Stijn: “Yes, we all love Sargent and Bouguereau, but let’s have another look at a famous Russian painter: Stepan Fedorovitch Kolesnikoff.
I mean, just look at it! The color harmonies, the shape design with its graphic, yet painterly shapes, the atmosphere… THE SHEER JUICINESS! (and all with gouache or oil paint). Stepan Kolesnikoff had a very successful and prolific career, and his hundreds of amazing paintings are easily found on the web.”
From the wiki page:
Stepan Fedorovitch Kolesnikoff (Russian: Степан Федорович Колесников, 1879, Russian Empire – 1955, Belgrade, Yugoslavia), was a distinguished Realist painter, born in Russia who worked most of his life in Serbia. Kolesnikoff was born in a peasant family in the southern province of the Russian Empire. His artistic potentials were recognized early. In 1897 he started attending an art school in Odessa, one of the topmost of its kind in the country. In 1903, Kolesnikoff was accepted into the Imperial Academy of Arts, where his paintings regularly won prizes in the annual Spring exhibitions.
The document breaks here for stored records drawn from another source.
#[export] Hint Resolve keeps_send_state : auth.

(** ** Suspended accounts *)

Definition suspended (target : UUID) (db : Db) : Prop :=
  forall u, u ∈ users db -> u_user_id u = target -> u_state u = "suspended".

Section Suspension.
Context {R : Type} {RC : RedisClient R} {E : Env} {SV : SessionRevoker R} {SL : SessionRevokerLaws R}.
Context (target : UUID).
Abbreviation Sus := (on_db (R := R) (suspended target)).

Lemma suspended_ext a b : users a = users b -> suspended target a -> suspended target b.
Proof. intros Hu H u. rewrite <- Hu. apply H. Qed.
(** Updates that change no identifier and suspend rather than revive. *)
Lemma suspended_set uid f db :
  (forall u, u_user_id (f u) = u_user_id u /\ (u_state u = "suspended" -> u_state (f u) = "suspended")) ->
  suspended target db -> suspended target (RecoveryRepo.set_user uid f db).
Proof.
  intros Hf H u (u0 & Hu0 & ->)%elem_of_update Ht. destruct (u_user_id u0 == uid); [|by apply H].
  destruct (Hf u0) as [Hid Hs]. apply Hs, H; congruence.
Qed.
Lemma keeps_revoke_suspended u reason : keeps Sus (revoke_access u reason).
Proof. apply keeps_revoke. intros a b Hab. apply suspended_ext. by destruct Hab. Qed.
Hint Resolve keeps_revoke_suspended : auth.

Lemma keeps_unlock_suspended a u t c : keeps Sus (RecoveryRepo.unlock_user a u t c).
Proof.
  apply keeps_commit. intros w x w' I H. run_in H.
  destruct (RecoveryRepo.user_by_id u (w_db w)) as [v|] eqn:Ev; [|by injection H as <- <-].
  destruct (u_state v is_in _) eqn:Es; cbn [negb] in H; [|by injection H as <- <-]. to_prop.
  run_in H. step_in H y w1 Ha. apply recovery_audit_inr in Ha as (row & Hdb & _). injection H as <- <-.
  rewrite Hdb. apply user_by_id_Some in Ev as [Hv Hid].
  assert (Hne : u <> target).
  { intros ->. rewrite (I v Hv Hid) in Es. apply list_elem_of_In in Es. by destruct Es as [?|[?|[]]]. }
  intros x0 (u0 & Hu0 & ->)%elem_of_update Ht. destruct (decide (u_user_id u0 = u)) as [Hd|Hd].
  - rewrite Hd, eqb_refl in Ht. cbn in Ht. congruence.
  - rewrite (eqb_neq _ _ Hd) in *. by apply I.
Qed.
Hint Resolve keeps_unlock_suspended : auth.

Ltac suspended_step :=
  first
  [ apply keeps_modify_db; intros; eapply suspended_ext; [|eassumption]; reflexivity
  | apply keeps_modify_db; intros; apply suspended_set; [|assumption]; intros [];
      unfold unlocked, new_contact, in_state, bump_version; repeat case_bool_decide; cbn in *; by simplify_eq
  | apply keeps_add_row; intros; eapply suspended_ext; [|eassumption]; reflexivity
  | intros ? ? [= <-]
  | intros [] ? ?; simplify_eq ].

Lemma keeps_serve_suspended q : keeps Sus (serve q).
Proof.
  destruct q; cbn [serve]; repeat first [progress keeps_all | suspended_step].
Qed.
End Suspension.
(* ===== verification/Wiring.v ===== *)
(** SessionControl keeps the promises of the port GlobalSessionRevoker. *)
From S2P Require Import Prelude PyText Entity Models RedisClient World RedisSecurity.
From S2P Require Import SessionInv SessionControl SessionControlProps Recovery.
From S2P Require SessionRepo.

Section Revoker.
Context {R : Type} {RC : RedisClient R} {E : Env}.
Implicit Types (w : World R).

#[export] Instance session_revoker : SessionRevoker R := {| revoke_access := revoke_user_access |}.

Lemma run_revoke_user_access u reason w :
  revoke_user_access u reason w
  = (inr (Z.of_nat (length (live_rows u (w_db w)))),
     with_redis (revoke_user_keys u (w_now w) (live_rows u (w_db w)) (w_redis w))
       (with_db (revoke_rows (w_now w) reason (live_rows u (w_db w)) (w_db w)) w)).
Proof.
  unfold revoke_user_access. run. rewrite (run_bind _ _ _ _ _ (run_revoke_all _ _ _ _)).
  rewrite (run_bind _ _ _ _ _ (run_revoke_user _ _ _)), (run_bind _ _ _ _ _ (run_apply_all _ _)).
  rewrite length_map. by destruct w.
Qed.

Lemma revoke_rows_accounts now reason l db : same_accounts db (revoke_rows now reason l db).
Proof.
  revert db. induction l as [|p l IH]; intros db; [by split|].
  cbn [revoke_rows List.fold_left]. destruct (IH (SessionRepo._revoke_locked p.2 p.1 now reason db)). by split.
Qed.

#[export] Instance session_revoker_laws : SessionRevokerLaws R.
Proof.
  split; cbn [revoke_access session_revoker].
  - intros u reason w. do 2 eexists. apply run_revoke_user_access.
  - intros u reason w n w' H. rewrite run_revoke_user_access in H. injection H as _ <-.
    split; [|done]. apply revoke_rows_accounts.
  - intros u reason w n w' I H. rewrite run_revoke_user_access in H. injection H as _ <-. split.
    + by apply revoke_rows_inv.
    + intros s Hs Hu. by apply (revoke_all_dead u reason (w_now w) (w_db w) s I).
Qed.
End Revoker.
His prolific work in oil and especially in gouache won him the highest regard from the foremost Russian artist of his day Ilya Repin, as evidenced from the contents of their correspondence, now in the Russian archives.
In 1919 he and his family emigrated to the Balkans, and in 1920 he settled in Belgrade, Kingdom of Serbs, Croats and Slovenes, (Yugoslavia after 1929) where he spent the rest of his life as an immigrant. Kolesnikoff was promptly welcomed in the royal court of his new country. Among others, he was given a state assignment to lead the restoration works on numerous paintings and frescoes.
For the last twelve years of his life, Kolesnikoff suffered from Parkinson’s’ disease. His remains are buried in the Russian Necropolis, a section of the Belgrade New Cemetery.